BEGIN PROVIDED ENTRIES
(** The counterexample to C6 as it is stated: a PNG photo does not go to
    the injection as it is, ffmpeg converts it first. *)
Lemma png_is_converted :
  lookup (lit "photo") (files example_live_request)
  = Some {| filename := lit "IMG_0001.png" |}
  /\ fst (DtApp.serve (rt:=example_runtime) calm_world example_live_request)
     = SendFile (lit "/srv/forge/uploads_dt/live_0123456789abcdef0123456789abcdef.zip")
         (lit "application/zip") (lit "LivePhoto_01234567.zip")
  /\ nth_error
       (trace (snd (DtApp.serve (rt:=example_runtime) calm_world example_live_request))) 2
     = Some (Run
               (DtApp.conv_cmd
                  (lit "/srv/forge/uploads_dt/src_photo_0123456789abcdef0123456789abcdef.png")
                  (lit "/srv/forge/uploads_dt/conv_photo_0123456789abcdef0123456789abcdef.jpg"))
               60).
Proof. vm_compute. repeat split. Qed.

(** C6 (amended). In the pairing pipeline the image injection works on
    the output image.  For a photo whose (sanitised, lower-case)
    extension is jpg or jpeg no conversion command is run, and the
    injection, when it is reached, comes after the upload has been
    copied to the output image.  For every other extension (png, heic,
    heif, webp) the injection, when it is reached, comes after the
    ffmpeg conversion of the photo, which has exited with code 0, and
    after the copy of the converted file to the output image: the file
    injected is the converted one.  Once the conversion has exited (with
    any code) and left its output file, the converted file is deleted
    after use: the deletion without delay is the very next effect after
    the copy, whether or not the copy succeeded, no deletion names the
    file before the copy, and whatever happens to the request the file
    is scheduled for deletion without delay. *)
Theorem conversion_unless_jpeg {rt : Runtime} (w : world) (req : request)
    (photo : FileStorage) (e : str) :
  lookup (lit "photo") (files req) = Some photo ->
  nth_error (rsplit_dot (secure_filename (filename photo))) 1 = Some e ->
  last (argv (live_image_cmd w req)) [] = live_out_photo w
  /\ (mem (str_lower e) [lit "jpg"; lit "jpeg"] = true ->
      (forall cmd t a b,
         In (Run cmd t) (trace (snd (DtApp.serve w req))) -> cmd <> DtApp.conv_cmd a b)
      /\ forall j,
           nth_error (trace (snd (DtApp.serve w req))) j
           = Some (Run (live_image_cmd w req) 60) ->
           exists k,
             k < j
             /\ nth_error (trace (snd (DtApp.serve w req))) k
                = Some (Copy2 (live_src_photo w (str_lower e)) (live_out_photo w))
             /\ copy_result w (live_src_photo w (str_lower e)) (live_out_photo w) = IoOk)
  /\ (mem (str_lower e) [lit "jpg"; lit "jpeg"] = false ->
      forall j,
        nth_error (trace (snd (DtApp.serve w req))) j
        = Some (Run (live_image_cmd w req) 60) ->
        exists i k,
          i < k /\ k < j
          /\ nth_error (trace (snd (DtApp.serve w req))) i
             = Some (Run (DtApp.conv_cmd (live_src_photo w (str_lower e))
                            (live_converted w)) 60)
          /\ (exists so se wrote,
                run_result w (argv (DtApp.conv_cmd (live_src_photo w (str_lower e))
                                      (live_converted w)))
                = Exited 0 so se wrote)
          /\ nth_error (trace (snd (DtApp.serve w req))) k
             = Some (Copy2 (live_converted w) (live_out_photo w))
          /\ copy_result w (live_converted w) (live_out_photo w) = IoOk)
  /\ (forall rc so se,
        run_result w (argv (DtApp.conv_cmd (live_src_photo w (str_lower e))
                              (live_converted w)))
        = Exited rc so se true ->
        (forall k,
           nth_error (trace (snd (DtApp.serve w req))) k
           = Some (Copy2 (live_converted w) (live_out_photo w)) ->
           nth_error (trace (snd (DtApp.serve w req))) (S k)
           = Some (ScheduleDelete [live_converted w] 0)
           /\ forall m ps d,
                m < k ->
                nth_error (trace (snd (DtApp.serve w req))) m
                = Some (ScheduleDelete ps d) ->
                ~ In (live_converted w) ps)
        /\ (In (Run (DtApp.conv_cmd (live_src_photo w (str_lower e))
                       (live_converted w)) 60)
              (trace (snd (DtApp.serve w req))) ->
            deletion_scheduled (live_converted w) (trace (snd (DtApp.serve w req))))).
Proof.
  intros Hphoto Hext. split; [reflexivity|]. split; [|split].
  - intros Hjpeg. split.
    + exact (jpeg_not_converted w req photo e Hphoto Hext Hjpeg).
    + exact (jpeg_copied_as_is w req photo e Hphoto Hext Hjpeg).
  - exact (other_formats_converted_first w req photo e Hphoto Hext).
  - intros rc so se Hrun. split.
    + exact (converted_deleted_after_use w req photo e Hphoto Hext rc so se Hrun).
    + exact (converted_file_scheduled w req photo e Hphoto Hext rc so se Hrun).
Qed.

(** The PNG of the scenario: its converted copy is copied to the output
    image, and its deletion is the next effect of the request. *)
Lemma conversion_example :
  nth_error
    (trace (snd (DtApp.serve (rt:=example_runtime) calm_world example_live_request))) 5
  = Some (ScheduleDelete [live_converted (rt:=example_runtime) calm_world] 0).
Proof.
  exact (proj1 (proj1 (proj2 (proj2 (proj2
           (conversion_unless_jpeg (rt:=example_runtime)
              calm_world example_live_request
              {| filename := lit "IMG_0001.png" |} (lit "png")
              eq_refl eq_refl)))
           0%Z [] [] eq_refl) 4 ltac:(vm_compute; reflexivity))).
Defined.

(* ================================================================== *)
(** * Failures of the external tools *)
(* ================================================================== *)











(* ================================================================== *)
(** * More about file names *)
(* ================================================================== *)

Lemma pair_inj (A B : Type) (a a' : A) (b b' : B) :
  (a, b) = (a', b') -> a = a' /\ b = b'.
Proof. intros H. now injection H. Qed.

Lemma str_eq_dec (a b : str) : a = b \/ a <> b.
Proof.
  destruct (str_eqb a b) eqn:E.
  - left. now apply str_eqb_eq.
  - right. now apply str_eqb_neq.
Qed.
(** X17 when every command fails. *)
Lemma validate_files_in_dir_pathinfo_unreadable_witness :
  entries_of E_down "client" "/mnt" 255 = [("/mnt", "a")] /\
  g_run E_down 0 "client" (pathinfo_command "/mnt") = (1, "") /\
  1 <> 0 /\
  dht_test_utils.validate_files_in_dir E_down "client" "/mnt" 255 255 s0 =
    (Raise TypeError, after_run s0 "client" (pathinfo_command "/mnt")).
Proof.
  split; [reflexivity|]. split; [reflexivity|]. split; [discriminate|].
  exact (validate_files_in_dir_pathinfo_unreadable E_down "client" "/mnt"
           255 255 s0 ("/mnt", "a") [] 1 "" eq_refl eq_refl
           ltac:(discriminate)).
Defined.

(** X18 with two bricks: two entries. *)
Lemma md5sum_on_bricks_keys_witness :
  exists self' m s',
    glusterfile.md5sum_on_bricks G_two_bricks file_a s0 =
      (Ok (self', m), s') /\
    (forall p, is_Some (m !! p) <-> p ∈ ["h1:/b1"; "h2:/b2"]) /\
    (map_size m <= 2)%nat.
Proof.
  destruct (glusterfile.md5sum_on_bricks G_two_bricks file_a s0)
    as [[[self' m]|e] s'] eqn:H.
  - exists self', m, s'. split; [reflexivity|].
    destruct (md5sum_on_bricks_keys G_two_bricks file_a s0 self' m s' H)
      as (pi & Hpi & Hdom & _ & Hsize).
    injection Hpi as _ <-. split; [exact Hdom|exact Hsize].
  - exfalso. vm_compute in H. discriminate H.
Defined.

End ConcreteMore.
END PROVIDED ENTRIES
PROBLEM REQUIREMENTS – The data above should be returned exactly as written.

ANSWER SPACE –
(** The counterexample to C6 as it is stated: a PNG photo does not go to
    the injection as it is, ffmpeg converts it first. *)
Lemma png_is_converted :
  lookup (lit "photo") (files example_live_request)
  = Some {| filename := lit "IMG_0001.png" |}
  /\ fst (DtApp.serve (rt:=example_runtime) calm_world example_live_request)
     = SendFile (lit "/srv/forge/uploads_dt/live_0123456789abcdef0123456789abcdef.zip")
         (lit "application/zip") (lit "LivePhoto_01234567.zip")
  /\ nth_error
       (trace (snd (DtApp.serve (rt:=example_runtime) calm_world example_live_request))) 2
     = Some (Run
               (DtApp.conv_cmd
                  (lit "/srv/forge/uploads_dt/src_photo_0123456789abcdef0123456789abcdef.png")
                  (lit "/srv/forge/uploads_dt/conv_photo_0123456789abcdef0123456789abcdef.jpg"))
               60).
Proof. vm_compute. repeat split. Qed.

(** C6 (amended). In the pairing pipeline the image injection works on
    the output image.  For a photo whose (sanitised, lower-case)
    extension is jpg or jpeg no conversion command is run, and the
    injection, when it is reached, comes after the upload has been
    copied to the output image.  For every other extension (png, heic,
    heif, webp) the injection, when it is reached, comes after the
    ffmpeg conversion of the photo, which has exited with code 0, and
    after the copy of the converted file to the output image: the file
    injected is the converted one.  Once the conversion has exited (with
    any code) and left its output file, the converted file is deleted
    after use: the deletion without delay is the very next effect after
    the copy, whether or not the copy succeeded, no deletion names the
    file before the copy, and whatever happens to the request the file
    is scheduled for deletion without delay. *)
Theorem conversion_unless_jpeg {rt : Runtime} (w : world) (req : request)
    (photo : FileStorage) (e : str) :
  lookup (lit "photo") (files req) = Some photo ->
  nth_error (rsplit_dot (secure_filename (filename photo))) 1 = Some e ->
  last (argv (live_image_cmd w req)) [] = live_out_photo w
  /\ (mem (str_lower e) [lit "jpg"; lit "jpeg"] = true ->
      (forall cmd t a b,
         In (Run cmd t) (trace (snd (DtApp.serve w req))) -> cmd <> DtApp.conv_cmd a b)
      /\ forall j,
           nth_error (trace (snd (DtApp.serve w req))) j
           = Some (Run (live_image_cmd w req) 60) ->
           exists k,
             k < j
             /\ nth_error (trace (snd (DtApp.serve w req))) k
                = Some (Copy2 (live_src_photo w (str_lower e)) (live_out_photo w))
             /\ copy_result w (live_src_photo w (str_lower e)) (live_out_photo w) = IoOk)
  /\ (mem (str_lower e) [lit "jpg"; lit "jpeg"] = false ->
      forall j,
        nth_error (trace (snd (DtApp.serve w req))) j
        = Some (Run (live_image_cmd w req) 60) ->
        exists i k,
          i < k /\ k < j
          /\ nth_error (trace (snd (DtApp.serve w req))) i
             = Some (Run (DtApp.conv_cmd (live_src_photo w (str_lower e))
                            (live_converted w)) 60)
          /\ (exists so se wrote,
                run_result w (argv (DtApp.conv_cmd (live_src_photo w (str_lower e))
                                      (live_converted w)))
                = Exited 0 so se wrote)
          /\ nth_error (trace (snd (DtApp.serve w req))) k
             = Some (Copy2 (live_converted w) (live_out_photo w))
          /\ copy_result w (live_converted w) (live_out_photo w) = IoOk)
  /\ (forall rc so se,
        run_result w (argv (DtApp.conv_cmd (live_src_photo w (str_lower e))
                              (live_converted w)))
        = Exited rc so se true ->
        (forall k,
           nth_error (trace (snd (DtApp.serve w req))) k
           = Some (Copy2 (live_converted w) (live_out_photo w)) ->
           nth_error (trace (snd (DtApp.serve w req))) (S k)
           = Some (ScheduleDelete [live_converted w] 0)
           /\ forall m ps d,
                m < k ->
                nth_error (trace (snd (DtApp.serve w req))) m
                = Some (ScheduleDelete ps d) ->
                ~ In (live_converted w) ps)
        /\ (In (Run (DtApp.conv_cmd (live_src_photo w (str_lower e))
                       (live_converted w)) 60)
              (trace (snd (DtApp.serve w req))) ->
            deletion_scheduled (live_converted w) (trace (snd (DtApp.serve w req))))).
Proof.
  intros Hphoto Hext. split; [reflexivity|]. split; [|split].
  - intros Hjpeg. split.
    + exact (jpeg_not_converted w req photo e Hphoto Hext Hjpeg).
    + exact (jpeg_copied_as_is w req photo e Hphoto Hext Hjpeg).
  - exact (other_formats_converted_first w req photo e Hphoto Hext).
  - intros rc so se Hrun. split.
    + exact (converted_deleted_after_use w req photo e Hphoto Hext rc so se Hrun).
    + exact (converted_file_scheduled w req photo e Hphoto Hext rc so se Hrun).
Qed.

(** The PNG of the scenario: its converted copy is copied to the output
    image, and its deletion is the next effect of the request. *)
Lemma conversion_example :
  nth_error
    (trace (snd (DtApp.serve (rt:=example_runtime) calm_world example_live_request))) 5
  = Some (ScheduleDelete [live_converted (rt:=example_runtime) calm_world] 0).
Proof.
  exact (proj1 (proj1 (proj2 (proj2 (proj2
           (conversion_unless_jpeg (rt:=example_runtime)
              calm_world example_live_request
              {| filename := lit "IMG_0001.png" |} (lit "png")
              eq_refl eq_refl)))
           0%Z [] [] eq_refl) 4 ltac:(vm_compute; reflexivity))).
Defined.

(* ================================================================== *)
(** * Failures of the external tools *)
(* ================================================================== *)











(* ================================================================== *)
(** * More about file names *)
(* ================================================================== *)

Lemma pair_inj (A B : Type) (a a' : A) (b b' : B) :
  (a, b) = (a', b') -> a = a' /\ b = b'.
Proof. intros H. now injection H. Qed.

Lemma str_eq_dec (a b : str) : a = b \/ a <> b.
Proof.
  destruct (str_eqb a b) eqn:E.
  - left. now apply str_eqb_eq.
  - right. now apply str_eqb_neq.
Qed.
(** X17 when every command fails. *)
Lemma validate_files_in_dir_pathinfo_unreadable_witness :
  entries_of E_down "client" "/mnt" 255 = [("/mnt", "a")] /\
  g_run E_down 0 "client" (pathinfo_command "/mnt") = (1, "") /\
  1 <> 0 /\
  dht_test_utils.validate_files_in_dir E_down "client" "/mnt" 255 255 s0 =
    (Raise TypeError, after_run s0 "client" (pathinfo_command "/mnt")).
Proof.
  split; [reflexivity|]. split; [reflexivity|]. split; [discriminate|].
  exact (validate_files_in_dir_pathinfo_unreadable E_down "client" "/mnt"
           255 255 s0 ("/mnt", "a") [] 1 "" eq_refl eq_refl
           ltac:(discriminate)).
Defined.

(** X18 with two bricks: two entries. *)
Lemma md5sum_on_bricks_keys_witness :
  exists self' m s',
    glusterfile.md5sum_on_bricks G_two_bricks file_a s0 =
      (Ok (self', m), s') /\
    (forall p, is_Some (m !! p) <-> p ∈ ["h1:/b1"; "h2:/b2"]) /\
    (map_size m <= 2)%nat.
Proof.
  destruct (glusterfile.md5sum_on_bricks G_two_bricks file_a s0)
    as [[[self' m]|e] s'] eqn:H.
  - exists self', m, s'. split; [reflexivity|].
    destruct (md5sum_on_bricks_keys G_two_bricks file_a s0 self' m s' H)
      as (pi & Hpi & Hdom & _ & Hsize).
    injection Hpi as _ <-. split; [exact Hdom|exact Hsize].
  - exfalso. vm_compute in H. discriminate H.
Defined.

End ConcreteMore.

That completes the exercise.